Even meat eaters will want a piece of these impressive, high-fiber veggies. The Dijon mustard concentrates in flavor as it roasts, resulting in a powerful punch of umami. Prep and brush your cauliflower ahead of time, then let them sit at room temperature until you’re ready to cook.
Level: | Easy |
Total: | 1 hr 15 min |
Active: | 10 min |
Yield: | 4 servings |
Ingredients
- 2 large heads cauliflower
- 1 clove garlic, halved
- 1/4 cup olive oil
- 4 tablespoons Dijon mustard
- Kosher salt and freshly ground black pepper
- 1/2 cup fresh parsley leaves, roughly chopped
- 1/4 cup grated Parmesan
- Lemon wedges, for serving
Instructions
- Position an oven rack in the bottom of the oven and preheat to 450 degrees F. Line a baking sheet with foil.
- Remove the leaves from the cauliflower, then trim the stem flush with the bottom of the head so the cauliflower sits flat on the prepared baking sheet.

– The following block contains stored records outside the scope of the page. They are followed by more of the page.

(* ===== verification/Discovery.v ===== *)
(** service/discovery (discovery.go, graph.go) and api/discovery/discovery.go:
    the discovery service.

    A scheduled discovery run lists the resources of one discoverer, saves each
    in the database and sends it as an evidence to the assessment service.  The
    discoverers of the cloud providers, gocron and protobuf's [Any] are
    interfaces. *)

From S2P Require Import Prelude GoRuntime GoStrings Util Api Sql Storage Gorm MemDB Authz Pagination Streams Ontology.

(** ** api/discovery *)

Definition DefaultCloudServiceID : string := "00000000-0000-0000-0000-000000000000".
Definition EvidenceCollectorToolId : string := "Clouditor Evidences Collection".

Record StartDiscoveryRequest := mkStartDiscoveryRequest { StartDiscovery_ResourceGroup : option string }.
Record ListGraphEdgesRequest := mkListGraphEdgesRequest { ListGraphEdges_Paging : PaginatedRequest }.
Record UpdateResourceRequest := mkUpdateResourceRequest { UpdateResource_Resource : option Resource }.

(** [type Discoverer interface]; a listing depends on when it is made. *)
Class Discoverer (D R : Type) := {
  disc_Name : D -> string;
  disc_List : D -> Calls (res (list R));
}.

Section Conversion.
Context {Message R : Type} `{IsResource R, AnyLibrary Message R}.

(** [(r *Resource) ToOntologyResource()] *)
Definition ToOntologyResource (r : Resource) : res R :=
  match UnmarshalNew (Resource_Properties r) with
  | Err e => Err e
  | OK m => match as_resource m with Some x => OK x | None => Err ErrNotOntologyResource end
  end.

Definition ToDiscoveryResource (resource : R) (csID : string) : res Resource :=
  match anypb_New resource with
  | Err e => Err (EWrap "could not convert protobuf structure" e)
  | OK a => OK (mkResource (resource_GetId resource) csID (strings_Join (ResourceTypes resource) ",") (Some a))
  end.
End Conversion.

(** ** State *)

Inductive DiscoveryEventType := DiscovererStart | DiscovererFinished.

Record DiscoveryEvent := mkDiscoveryEvent {
  DiscoveryEvent_Type : DiscoveryEventType;
  DiscoveryEvent_DiscovererName : string;
  DiscoveryEvent_DiscoveredItems : nat;
  DiscoveryEvent_Time : Z;
}.

(** The goroutines that put an event on the unbuffered [Events] channel; the
    time is read when they run. *)
Inductive DiscoveryTask := EmitEvent (typ : DiscoveryEventType) (name : string) (items : nat).

(** gocron, as this service uses it: [ds_Every] is
    [Every(interval).Tag(tag).Do(svc.StartDiscovery, d)]. *)
Class DiscoveryScheduler (Sch D : Type) := {
  ds_TagsUnique : Sch -> Sch;
  ds_Every : Z -> string -> D -> Sch -> option error * Sch;
  ds_StartAsync : Sch -> Sch;
  ds_Stop : Sch -> Sch;
}.

(** The options of the Azure discoverer. *)
Inductive AzureOption := AzureWithAuthorizer | AzureWithCloudServiceID (id : string) | AzureWithResourceGroup (rg : string).

(** Authentication to a provider and the discoverers it gives. *)
Class Providers (D : Type) := {
  azure_NewAuthorizer : Calls (option error);
  azure_NewAzureDiscovery : list AzureOption -> D;
  k8s_AuthFromKubeConfig : Calls (option error);
  k8s_discoveries : string -> list D;
  aws_Client : Type;
  aws_NewClient : Calls (res aws_Client);
  aws_discoveries : aws_Client -> string -> list D;
}.

(** The RPC of the assessment service. *)
Class AssessmentClient (Stream : Type) := dc_AssessEvidences : nat -> res Stream.

Record DiscoveryService (Sch D Stream : Type) := mkDiscovery {
  assessmentStreams : StreamsOf Stream EvidenceRequest;
  assessment_Target : string;
  ds_scheduler : Sch;
  providers : list string;
  discoverers : list D;
  discoveryInterval : Z;
  csID : string;
}.
Arguments mkDiscovery {Sch D Stream}.
Arguments assessmentStreams {Sch D Stream}.
Arguments assessment_Target {Sch D Stream}.
Arguments ds_scheduler {Sch D Stream}.
Arguments providers {Sch D Stream}.
Arguments discoverers {Sch D Stream}.
Arguments discoveryInterval {Sch D Stream}.
Arguments csID {Sch D Stream}.

Definition DefaultAssessmentAddress : string := "localhost:9090".
Definition ProviderAWS : string := "aws".
Definition ProviderK8S : string := "k8s".
Definition ProviderAzure : string := "azure".

(** [5 * time.Minute] *)
Definition default_interval : Z := 5 * 60 * 1000000000.

Section Service.
Context {DB Sch D Stream Message R Ctx : Type}.
Context `{Storage DB, DiscoveryScheduler Sch D, Providers D, Discoverer D R, AssessmentClient Stream}.
Context `{IsResource R, AnyLibrary Message R, AuthorizationStrategy Ctx, TokenCodec, Env}.
Context `{Validator StartDiscoveryRequest, Validator ListResourcesRequest, Validator ListGraphEdgesRequest,
          Validator UpdateResourceRequest}.
Abbreviation Svc := (DiscoveryService Sch D Stream).
Abbreviation W := (World DB Svc DiscoveryTask).

Definition set_streams (f : StreamsOf Stream EvidenceRequest) (s : Svc) : Svc :=
  mkDiscovery f (assessment_Target s) (ds_scheduler s) (providers s) (discoverers s) (discoveryInterval s) (csID s).
Definition set_discoverers (l : list D) (s : Svc) : Svc :=
  mkDiscovery (assessmentStreams s) (assessment_Target s) (ds_scheduler s) (providers s) l (discoveryInterval s) (csID s).
Definition set_ds_scheduler (sch : Sch) (s : Svc) : Svc :=
  mkDiscovery (assessmentStreams s) (assessment_Target s) sch (providers s) (discoverers s) (discoveryInterval s) (csID s).

#[global] Instance assessment_streams_field : Field W (StreamsOf Stream EvidenceRequest) := {|
  field_get := fun w => assessmentStreams (w_svc w);
  field_set := fun f w => mkWorld (w_db w) (set_streams f (w_svc w)) (w_tasks w) (w_tick w);
|}.

(** *** Options and construction *)

Definition WithAssessmentAddress (target : string) (s : Svc) : Svc :=
  mkDiscovery (assessmentStreams s) target (ds_scheduler s) (providers s) (discoverers s) (discoveryInterval s) (csID s).
Definition WithCloudServiceID (id : string) (s : Svc) : Svc :=
  mkDiscovery (assessmentStreams s) (assessment_Target s) (ds_scheduler s) (providers s) (discoverers s) (discoveryInterval s) id.
Definition WithProviders (l : list string) (s : Svc) : Svc :=
  mkDiscovery (assessmentStreams s) (assessment_Target s) (ds_scheduler s) l (discoverers s) (discoveryInterval s) (csID s).
Definition WithAdditionalDiscoverers (l : list D) (s : Svc) : Svc := set_discoverers (discoverers s ++ l) s.
Definition WithDiscoveryInterval (i : Z) (s : Svc) : Svc :=
  mkDiscovery (assessmentStreams s) (assessment_Target s) (ds_scheduler s) (providers s) (discoverers s) i (csID s).

Definition NewService (sch : Sch) (opts : list (Svc -> Svc)) : Svc :=
  foldl (fun s o => o s) (mkDiscovery NewStreamsOf DefaultAssessmentAddress sch [] [] default_interval DefaultCloudServiceID) opts.

(** *** Start *)

Definition add_discoverers (l : list D) : Go W unit := svc_modify (fun s => set_discoverers (discoverers s ++ l) s).

(** The loop over the providers, with the Azure options collected so far. *)
Fixpoint add_providers (rg : string) (l : list string) (opts : list AzureOption) : Go W (res unit) :=
  match l with
  | [] => gok tt
  | provider :: l =>
      id <- svc_read csID ;;
      if bool_decide (provider = ProviderAzure) then
        err <- run_calls azure_NewAuthorizer ;;
        match err with
        | Some e => gerr (EStatus codes_FailedPrecondition ("could not authenticate to Azure: " +:+ Error e))
        | None =>
            let opts := opts ++ [AzureWithAuthorizer; AzureWithCloudServiceID id] in
            let opts := if bool_decide (rg <> "") then opts ++ [AzureWithResourceGroup rg] else opts in
            add_discoverers [azure_NewAzureDiscovery opts] ;;;
            add_providers rg l opts
        end
      else if bool_decide (provider = ProviderK8S) then
        err <- run_calls k8s_AuthFromKubeConfig ;;
        match err with
        | Some e => gerr (EStatus codes_FailedPrecondition ("could not authenticate to Kubernetes: " +:+ Error e))
        | None => add_discoverers (k8s_discoveries id) ;;; add_providers rg l opts
        end
      else if bool_decide (provider = ProviderAWS) then
        client <- run_calls aws_NewClient ;;
        match client with
        | Err e => gerr (EStatus codes_FailedPrecondition ("could not authenticate to AWS: " +:+ Error e))
        | OK client => add_discoverers (aws_discoveries client id) ;;; add_providers rg l opts
        end
      else gerr (EStatus codes_InvalidArgument ("provider " +:+ provider +:+ " not known"))
  end.

(** The loop that schedules the discoverers. *)
Fixpoint schedule_all (l : list D) : Go W (res unit) :=
  match l with
  | [] => gok tt
  | v :: l =>
      s <- svc_read id ;;
      let '(err, sch) := ds_Every (discoveryInterval s) (disc_Name v) v (ds_scheduler s) in
      svc_modify (set_ds_scheduler sch) ;;;
      match err with
      | Some e => gerr (EStatus codes_Aborted ("could not schedule job for {" +:+ disc_Name v +:+ "}: " +:+ Error e))
      | None => schedule_all l
      end
  end.

Definition Start (ctx : option Ctx) (req : option StartDiscoveryRequest) : Go W (res unit) :=
  valid req from req ;;
  id <- svc_read csID ;;
  require (CheckAccess ctx AccessUpdate id) else ErrPermissionDenied ;;
  svc_modify (fun s => set_ds_scheduler (ds_TagsUnique (ds_scheduler s)) s) ;;;
  provs <- svc_read providers ;;
  _ <-? add_providers (Deref (StartDiscovery_ResourceGroup req)) provs [] ! (fun e => e) ;;
  discs <- svc_read discoverers ;;
  _ <-? schedule_all discs ! (fun e => e) ;;
  svc_modify (fun s => set_ds_scheduler (ds_StartAsync (ds_scheduler s)) s) ;;;
  gok tt.

Definition Shutdown : Go W (list Stream) :=
  closed <- CloseAll (Msg := EvidenceRequest) ;;
  svc_modify (fun s => set_ds_scheduler (ds_Stop (ds_scheduler s)) s) ;;;
  gret closed.

(** *** A discovery run *)

Definition initAssessmentStream (_ : string) : Go W (res Stream) :=
  stream <-? remote dc_AssessEvidences ! EWrap "could not set up stream for assessing evidences" ;;
  gok stream.

(** The evidence for a resource. *)
Definition new_evidence (id cs : string) (now : Z) (resource : R) (a : AnyPb) : Evidence :=
  mkEvidence id (Some now) cs EvidenceCollectorToolId (Some (resource_GetRaw resource)) (Some a).

(** The loop over the discovered resources; a resource that cannot be converted
    or sent is skipped, one that cannot be saved is sent all the same. *)
Fixpoint discover_all (l : list R) : Go W unit :=
  match l with
  | [] => gret tt
  | resource :: l =>
      cs <- svc_read csID ;;
      match ToDiscoveryResource resource cs with
      | Err _ => discover_all l
      | OK r =>
          _ <- storage_Save T_Resource r [AStr "id = ?"; AStr (Resource_Id r)] ;;
          match anypb_New resource with
          | Err _ => discover_all l
          | OK a =>
              id <- uuid_NewString ;;
              now <- time_Now ;;
              let e := new_evidence id cs now resource a in
              target <- svc_read assessment_Target ;;
              channel <- GetStream (Msg := EvidenceRequest) target "Assessment" (Some initAssessmentStream) ;;
              match channel with
              | Err _ => discover_all l
              | OK c => Send (Stream := Stream) (sc_target c) (mkEvidenceRequest (Some e)) ;;; discover_all l
              end
          end
      end
  end.

Definition StartDiscovery (discoverer : D) : Go W unit :=
  go_spawn (EmitEvent DiscovererStart (disc_Name discoverer) 0) ;;;
  list_ <- run_calls (disc_List discoverer) ;;
  match list_ with
  | Err _ => gret tt
  | OK list_ =>
      go_spawn (EmitEvent DiscovererFinished (disc_Name discoverer) (length list_)) ;;;
      discover_all list_
  end.

(** *** Queries *)

Definition resource_filter (f : Resource_Filter) : list string * list any :=
  let l := match ResourceFilter_CloudServiceId f with
           | Some cs => (["cloud_service_id = ?"], [AStr cs]) | None => ([], []) end in
  match ResourceFilter_Type f with
  | Some t => (l.1 ++ ["(resource_type LIKE ? OR resource_type LIKE ? OR resource_type LIKE ?)"],
               l.2 ++ [AStr (t +:+ ",%"); AStr ("%," +:+ t +:+ ",%"); AStr ("%," +:+ t)])
  | None => l
  end.

Definition restrict_resources (all : bool) (allowed : list string) (l : list string * list any) : list string * list any :=
  if all then l else (l.1 ++ ["cloud_service_id IN ?"], l.2 ++ [AStrs allowed]).

Definition ListResources (ctx : option Ctx) (req : option ListResourcesRequest) : Go W (res (Page Resource)) :=
  valid req from req ;;
  let filter_ := ListResources_Filter req in
  require (match filter_ with
           | Some f => CheckAccess ctx AccessRead (Deref (ResourceFilter_CloudServiceId f)) | None => true end)
    else ErrPermissionDenied ;;
  let l := match filter_ with Some f => resource_filter f | None => ([], []) end in
  let '(all, allowed) := AllowedCloudServices ctx in
  let '(query, args) := restrict_resources all allowed l in
  p <-? PaginateStorage T_Resource (ListResources_Paging req) DefaultPaginationOpts
          (AStr (strings_Join query " AND ") :: args) ! (fun e => e) ;;
  gok (mkPage (fst p) (snd p)).

(** The edges of one stored resource. *)
Definition resource_edges (resource : Resource) : list GraphEdge :=
  match ToOntologyResource (R := R) resource with
  | Err _ => []
  | OK r => (fun rel => mkGraphEdge (Resource_Id resource +:+ "-" +:+ Relationship_Value rel) (Resource_Id resource)
                          (Relationship_Value rel) (Relationship_Property rel)) <$> Related r
  end.

Fixpoint graph_edges (l : list Resource) (edges : list GraphEdge) : list GraphEdge :=
  match l with [] => edges | r :: l => graph_edges l (edges ++ resource_edges r) end.

Definition ListGraphEdges (ctx : option Ctx) (req : option ListGraphEdgesRequest) : Go W (res (Page GraphEdge)) :=
  valid req from req ;;
  let '(all, allowed) := AllowedCloudServices ctx in
  let '(query, args) := restrict_resources all allowed ([], []) in
  p <-? PaginateStorage T_Resource (ListGraphEdges_Paging req) DefaultPaginationOpts (BuildConds query args)
    ! (fun e => EStatus codes_Internal ("database error: " +:+ Error e)) ;;
  gok (mkPage (graph_edges (fst p) []) (snd p)).

Definition UpdateResource (ctx : option Ctx) (req : option UpdateResourceRequest) : Go W (res (option Resource)) :=
  valid req from req ;;
  require (CheckAccess ctx AccessRead (UpdateResource_GetCloudServiceId (UpdateResource_Resource req)))
    else ErrPermissionDenied ;;
  r <- gderef (UpdateResource_Resource req) ;;
  _ <-? storage_Save T_Resource r [AStr "id = ?"; AStr (Resource_Id r)]
    ! (fun e => EStatus codes_Internal ("database error: " +:+ Error e)) ;;
  gok (UpdateResource_Resource req).
End Service.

Rub the outside of each head with the cut garlic.
- Whisk together the oil, 3 tablespoons mustard, 1/2 teaspoon salt and a few grinds of black pepper in a small bowl.

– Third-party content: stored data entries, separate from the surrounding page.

(* ===== verification/DiscoveryProofs.v ===== *)
(** The discovery service is correct: every discovered resource becomes exactly
    one evidence, the list calls are confined to the caller's cloud services, and
    which resources the filter by type finds. *)

From Stdlib Require Import Ascii.
From S2P Require Import Prelude GoRuntime GoStrings Util Api Sql Storage Gorm MemDB Authz Pagination Streams Ontology Discovery.

(** ** Discovery runs *)

Section Runs.
Context {DB Sch D Stream Message R : Type}.
Context `{StorageLaws DB, DiscoveryScheduler Sch D, Discoverer D R, AssessmentClient Stream}.
Context `{IsResource R, AnyLibrary Message R, Env}.
Abbreviation Svc := (DiscoveryService Sch D Stream).
Abbreviation W := (World DB Svc DiscoveryTask).
Implicit Types w : W.

#[global] Instance assessment_field_laws : FieldLaws W (StreamsOf Stream EvidenceRequest).
Proof. by constructor. Qed.

(** The channel to the assessment service. *)
Definition ac_waiting w : list EvidenceRequest := waiting (assessment_Target (w_svc w)) (assessmentStreams (w_svc w)).
Definition named w : Prop :=
  forall t c, channels (assessmentStreams (w_svc w)) !! t = Some c -> sc_target c = t.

- Put the cauliflower on the prepared baking sheet and brush the entire outside and inside with the mustard-oil mixture. Roast the cauliflower until nicely charred and tender (a long skewer inserted in the center of the cauliflower should pass through easily), 50 minutes to 1 hour. Let rest for a few minutes.

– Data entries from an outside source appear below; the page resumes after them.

(* ===== verification/AssessmentWitness.v ===== *)
(** Streams, policies and the assessment service on a concrete deployment: a
    policy engine whose policies look at one field, an orchestrator with two
    metrics of which one has no implementation, and resources with one field. *)

From S2P Require Import Prelude GoRuntime GoStrings Util Api Authz Pagination Evaluation EvaluationProofs EvaluationWitness Streams Ontology Policies PoliciesProofs Assessment AssessmentProofs.

(** ** The deployment *)

(** A resource: its id and whether its field "enabled" is set and true. *)
Record DemoResource := mkDemoResource { demo_id : string; demo_enabled : option bool }.

Definition on_off (o : option bool) : string :=
  match o with Some true => "on" | Some false => "off" | None => "" end.

#[export] Instance demo_ontology : IsResource DemoResource := {|
  resource_GetId := demo_id;
  resource_GetRaw := fun _ => "";
  resource_fields := fun _ => [("parent_id", FieldString "root"); ("labels", FieldOther)];
  resource_type_names := fun _ => ["VirtualMachine"; "Compute"];
  protojson_Marshal := fun r => OK (on_off (demo_enabled r));
|}.

#[export] Instance demo_json : JSONLibrary := fun s =>
  if bool_decide (s = "on") then OK {["enabled" := JBool true]}
  else if bool_decide (s = "off") then OK {["enabled" := JBool false]} else OK ∅.

#[export] Instance demo_any : AnyLibrary DemoResource DemoResource := {|
  UnmarshalNew := fun a => match a with
    | Some a => OK (mkDemoResource (Any_TypeUrl a)
        (if bool_decide (Any_Value a = "on") then Some true else if bool_decide (Any_Value a = "off") then Some false else None))
    | None => Err (EText "invalid empty type URL") end;
  as_resource := Some;
  anypb_New := fun r => OK (mkAnyPb (demo_id r) (on_off (demo_enabled r)));
|}.

#[export] Instance demo_text : ValueText := fun v => match v with Some (StringValue s) => s | _ => "" end.

Definition demo_config : MetricConfiguration := mkMetricConfiguration "==" (Some (BoolValue true)) true None "" "".

(** A policy is the name of the field it looks at. *)
#[export] Instance demo_opa : Opa string string := {|
  opa_NewTransaction := fun _ => OK "";
  opa_UpsertPolicy := fun _ _ code => OK code;
  opa_PrepareForEval := fun _ _ tx _ => OK tx;
  opa_Commit := fun _ => None;
  opa_Eval := fun q m =>
    OK [<["applicable" := JBool (match m !! q with Some _ => true | None => false end)]>
        (<["compliant" := match m !! q with Some (JBool b) => JBool b | _ => JBool false end]>
          {["operator" := JStr "=="]})];
  json_Marshal := fun _ => OK "";
  json_Unmarshal_config := fun _ => OK demo_config;
|}.

Definition demo_metrics : list Metric := [demo_metric "Enabled"; demo_metric "NotImplemented"].
Definition demo_cfg (s m : string) : res MetricConfiguration := OK demo_config.
Definition demo_impl (m : string) : res MetricImplementation :=
  if bool_decide (m = "Enabled") then OK (mkMetricImplementation m LANGUAGE_REGO "enabled" None)
  else Err (EStatus codes_NotFound "implementation for metric not found").

#[export] Instance demo_clients : AssessmentClients unit unit unit := {|
  ec_StoreEvidences := fun _ => OK tt;
  ac_StoreAssessmentResults := fun _ => OK tt;
  ac_SubscribeMetricChangeEvents := fun _ => OK tt;
  ac_ListMetrics := fun _ _ => OK (mkPage demo_metrics "");
  ac_GetMetricImplementation := fun _ => demo_impl;
  ac_GetMetricConfiguration := fun _ => demo_cfg;
|}.

#[export] Instance demo_up : ClientsUp.
Proof. constructor; intros n; by exists tt. Qed.

#[export] Instance demo_stable : StableOrchestrator 1 demo_metrics demo_cfg demo_impl.
Proof. constructor; [|done..]. by exists (fun _ => mkPage demo_metrics ""). Qed.

Abbreviation DemoSvc := (AssessmentService string unit unit unit).
Abbreviation DemoW := (World unit DemoSvc AssessmentTask).

Definition demo_assessment : DemoSvc := NewService [].
Definition demo_start : DemoW := mkWorld tt demo_assessment [] 0.

Definition demo_service_id : string := "00000000-0000-0000-0000-000000000000".
Definition demo_evidence (enabled : option bool) : Evidence :=
  mkEvidence "e1" (Some 0%Z) demo_service_id "tool" None (Some (mkAnyPb "vm1" (on_off enabled))).
Definition demo_vm (enabled : option bool) : DemoResource := mkDemoResource "vm1" enabled.

Lemma demo_names : Forall (fun m => no_dash (Metric_Id m) = true) demo_metrics.
Proof. repeat constructor. Qed.

Lemma demo_good : good DefaultRegoPackage (cfg demo_cfg) (impl demo_impl) (cache_current demo_cfg) demo_start.
Proof. split; [done|]. by split. Qed.

Lemma demo_known : known demo_metrics (re_get demo_start).
Proof. done. Qed.

(** The map and the verdict of a resource. *)
Definition demo_map (enabled : option bool) : gmap string json :=
  match ResourceMap (demo_vm enabled) with OK m => m | Err _ => ∅ end.
Definition demo_verdict (compliant : bool) : Result := mkResult true compliant JNull "==" "Enabled" demo_config.

Lemma demo_map_eq enabled : ResourceMap (demo_vm enabled) = OK (demo_map enabled).
Proof. by destruct enabled as [[]|]. Qed.

(** *** Keys and events *)

Lemma hash_identifies_witness : Hash demo_config = Hash (mkMetricConfiguration "==" (Some (BoolValue true)) false None "" "").
Proof. by apply (hash_identifies demo_config (mkMetricConfiguration "==" (Some (BoolValue true)) false None "" "")). Defined.

Lemma metric_event_evicts_witness : exists w',
  @HandleMetricEvent DemoW string _ (mkMetricChangeEvent TYPE_CONFIG_CHANGED "Enabled" "") demo_start = (Returned None, w').
Proof.
  destruct (metric_event_evicts (mkMetricChangeEvent TYPE_CONFIG_CHANGED "Enabled" "") demo_start) as (w' & Hw & _).
  by exists w'.
Defined.

(** *** Evaluations *)

Abbreviation demo_eval := (@Eval DemoW string string DemoResource _ _ (service_source 1) _ _ _).

Lemma eval_all_metrics_witness :
  exists w', demo_eval (demo_evidence (Some true)) (demo_vm (Some true)) demo_start
    = (Returned (OK [Some (demo_verdict true)]), w').
Proof.
  destruct (eval_all_metrics (Src := service_source 1) DefaultRegoPackage demo_metrics (cfg demo_cfg) (impl demo_impl)
    (cache_current demo_cfg) demo_names (demo_evidence (Some true)) (demo_vm (Some true)) (demo_map (Some true)) demo_start
    demo_good demo_known eq_refl eq_refl (demo_map_eq _) eq_refl) as (w' & Hw & _).
  exists w'. rewrite Hw. reflexivity.
Defined.

(** A second evidence of the same kind, with the other verdict. *)
Lemma eval_cache_transparent_witness :
  exists w1 w2, demo_eval (demo_evidence (Some true)) (demo_vm (Some true)) demo_start
      = (Returned (OK [Some (demo_verdict true)]), w1) /\
    demo_eval (demo_evidence (Some false)) (demo_vm (Some false)) w1 = (Returned (OK [Some (demo_verdict false)]), w2).
Proof.
  destruct (eval_cache_transparent (Src := service_source 1) DefaultRegoPackage demo_metrics (cfg demo_cfg) (impl demo_impl)
    (cache_current demo_cfg) demo_names (demo_evidence (Some true)) (demo_evidence (Some false)) (demo_vm (Some true))
    (demo_vm (Some false)) (demo_map (Some true)) (demo_map (Some false)) demo_start [demo_verdict true]
    demo_good demo_known eq_refl eq_refl eq_refl (demo_map_eq _) (demo_map_eq _) eq_refl eq_refl)
    as (w1 & w2 & H1 & H2).
  - vm_compute. reflexivity.
  - intros id [->|[->|Hid]%elem_of_cons]%elem_of_cons.
    + vm_compute. by eexists.
    + vm_compute. right. eexists. split; reflexivity.
    + by apply elem_of_nil in Hid.
  - exists w1, w2. split; [exact H1|]. rewrite H2. reflexivity.
Defined.

(** A first resource without the field leaves the metric out of the cache. *)
Definition demo_blind : DemoW := snd (demo_eval (demo_evidence None) (demo_vm None) demo_start).
Definition demo_second : outcome (res (list (option Result))) * DemoW :=
  demo_eval (demo_evidence (Some false)) (demo_vm (Some false))
    (snd (HandleMetricEvent (mkMetricChangeEvent TYPE_IMPLEMENTATION_CHANGED "Enabled" "") demo_blind)).

Lemma hit_ignores_other_metrics_witness :
  Forall (fun o => exists r, o = Some r /\ Result_MetricID r ∈ @nil string) (@nil (option Result)).
Proof.
  apply (hit_ignores_other_metrics (Src := service_source 1) (demo_evidence (Some false)) (demo_vm (Some false))
    (mkMetricChangeEvent TYPE_IMPLEMENTATION_CHANGED "Enabled" "") [] demo_blind (snd demo_second)).
  - vm_compute. reflexivity.
  - vm_compute. reflexivity.
Defined.

(** The non-compliant resource is never reported, although the metric applies to
    it and a fresh evaluator reports it. *)
Theorem applicability_cached_by_type :
  fst demo_second = Returned (OK []) /\
  fst (demo_eval (demo_evidence (Some false)) (demo_vm (Some false)) demo_start) = Returned (OK [Some (demo_verdict false)]).
Proof. split; vm_compute; reflexivity. Qed.

(** *** The service *)

Lemma demo_caches : caches_good demo_metrics demo_cfg demo_impl DefaultRegoPackage demo_start.
Proof. split; [exact demo_good|]. split; [exact demo_known|done]. Qed.



Definition demo_event : MetricChangeEvent := mkMetricChangeEvent TYPE_CONFIG_CHANGED "Enabled" demo_service_id.

Lemma config_event_refreshes_witness :
  exists w', @handleMetricEvent string unit unit unit demo_event demo_start = (Returned tt, w') /\
    fst (@MetricConfiguration_ string unit unit unit _ _ demo_service_id "Enabled" w') = Returned (OK demo_config).
Proof.
  destruct (@config_event_refreshes string unit unit unit _ _ _ demo_event demo_start eq_refl) as (w' & Hw & Hc & _).
  exists w'. split; [exact Hw|exact Hc].
Defined.

(** A configuration cached at time 0 is still served three hours later. *)
Definition late : Env := {| uuid_at := ticks; time_at := fun _ => (3 * EvictionTime)%Z |}.
Definition demo_cached : DemoW :=
  mkWorld tt (set_configurations {[configuration_key demo_service_id "Enabled" := mkCached 0 demo_config]} demo_assessment) [] 0.

Lemma cached_configuration_never_expires_witness :
  fst (@MetricConfiguration_ string unit unit unit _ late demo_service_id "Enabled" demo_cached) = Returned (OK demo_config).
Proof.
  rewrite (@cached_configuration_never_expires string unit unit unit _ late demo_service_id "Enabled" (mkCached 0 demo_config)
    demo_cached eq_refl ltac:(vm_compute; congruence)). reflexivity.
Defined.

(** *** Streams *)

(** A channel is opened, a message is put, and sending it fails. *)
Definition demo_chan (q : list nat) (dead : bool) : StreamChannelOf unit nat :=
  mkStreamChannel q (Some tt) "t" "Orchestrator" dead.
Definition net_opened : StreamsOf unit nat :=
  go_routine (SendLoop "t") (go_routine (RecvLoop "t") (set_chan (demo_chan [] false) NewStreamsOf)).
Definition net_queued : StreamsOf unit nat := set_chan (demo_chan [7] false) net_opened.
Definition net_failed : StreamsOf unit nat :=
  go_routine (Requeue "t" 7) (end_routine (SendLoop "t") (set_chan (demo_chan [] true) net_queued)).

Lemma net_failed_reachable : reachable (mkNet net_failed [("t", 7)] []).
Proof.
  eapply rtc_l; [exact (step_add NewStreamsOf [] [] "t" "Orchestrator" tt eq_refl)|].
  eapply rtc_l; [exact (step_put net_opened [] [] "t" (demo_chan [] false) (demo_chan [7] false) 7 eq_refl eq_refl)|].
  apply rtc_once. apply (step_failed net_queued [("t", 7)] [] "t" 7 SentEOF net_failed); [|reflexivity].
  cbn. set_solver.
Qed.


Definition demo_dead : DemoW :=
  mkWorld tt (set_or_streams (mkStreams {["o" := mkStreamChannel [] (Some tt) "o" "Orchestrator" true]} []) demo_assessment) [] 0.

Lemma get_stream_dead_witness :
  fst (GetStream (Stream := unit) (Msg := StoreAssessmentResultRequest) "o" "Orchestrator"
         (Some (fun _ => gerr (EText "refused"))) demo_dead) = Panicked.
Proof.
  exact (get_stream_dead (Stream := unit) (Msg := StoreAssessmentResultRequest) "o" "Orchestrator"
    (fun _ => gerr (EText "refused")) (mkStreamChannel [] (Some tt) "o" "Orchestrator" true) (Err (EText "refused"))
    demo_dead demo_dead eq_refl eq_refl eq_refl).
Defined.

- Meanwhile, combine the parsley and Parmesan in a small bowl. Brush the outside of the roasted cauliflower heads all over with the remaining 1 tablespoon mustard and generously sprinkle with the Parmesan mixture.
- Cut the cauliflower into thick wedges and serve on plates with a sprinkle of salt, lemon wedges and any extra Parmesan mixture.
Nutrition Facts
Serving Size | 1 of 4 servings |
Calories | 278 |
Total Fat | 18 g |
Saturated Fat | 4 g |
Carbohydrates | 24 g |
Dietary Fiber | 10 g |
Sugar | 8 g |
Protein | 12 g |
Cholesterol | 6 mg |
Sodium | 1092 mg |
Reviews
I really enjoyed the cauliflower roasted this way. I will cut into florets and add garlic to dressing next time. The amount of dressing was good for one head of cauliflower. Tangy & yummy!! Love the color.
What a wonderful dish! So easy to prepare. I followed another reader’s suggestion and mixed the the cauliflower in a large Ziploc bag. Added the extra mustard, parsley, and grated parmesan during the last 5 minutes in the oven. Fantastic!
This recipe was so easy and so delicious. My husband and I almost ate the whole thing. Can’t wait to make it for guests.
Delicious. Great way to make cauliflower
After making this recipe a few times, I have hit on the best way, for me, to make it. I break the cauliflower into medium to large chunks, mix up the marinade in a gallon ziploc bag, add the cauliflower, and shake it all up, until the cauliflower is completely coated. I then spread it out on a baking sheet and roast. I start checking it at 20 minutes, as I have a convection oven, but it’s usually done by 30 minutes. I then baste all of the pieces with the extra mustard, and then sprinkle with mozzarella (my husband isn’t a big fan of parmesan), and parsley. This is definitely one of our favorite sides!
We really enjoyed the flavors that the mustard and parmesan imparted. So much, so that next time I will cut the cauliflower into large steaks and brush it on those. My only complaint was that the the interior had no flavor and cutting into slices should fix that problem.
This was delicious! Cut into four wedges and served as a side dish. Even better with lemon juice squeezed on top.
I love this! I’m going to remember this reciepe: ●whole heads cauliflower
●parsley € chopped
●tymne € chopped
●parmesan cheese 1/2cup
●dijon mustard 3 tbls
●big salt**********Going to make it
often!!!♡♡♡♡♡♡
●parsley € chopped
●tymne € chopped
●parmesan cheese 1/2cup
●dijon mustard 3 tbls
●big salt**********Going to make it
often!!!♡♡♡♡♡♡
●grownd pepper
●crushed red pepper flakes
Very tasty!!
I love this recipe but couldn’t cook it at 450. I cooked at 375 for an hour and 15 minutes. And I also made a paste with the mustard, Parmesan cheese, and the parsley it added more flavor.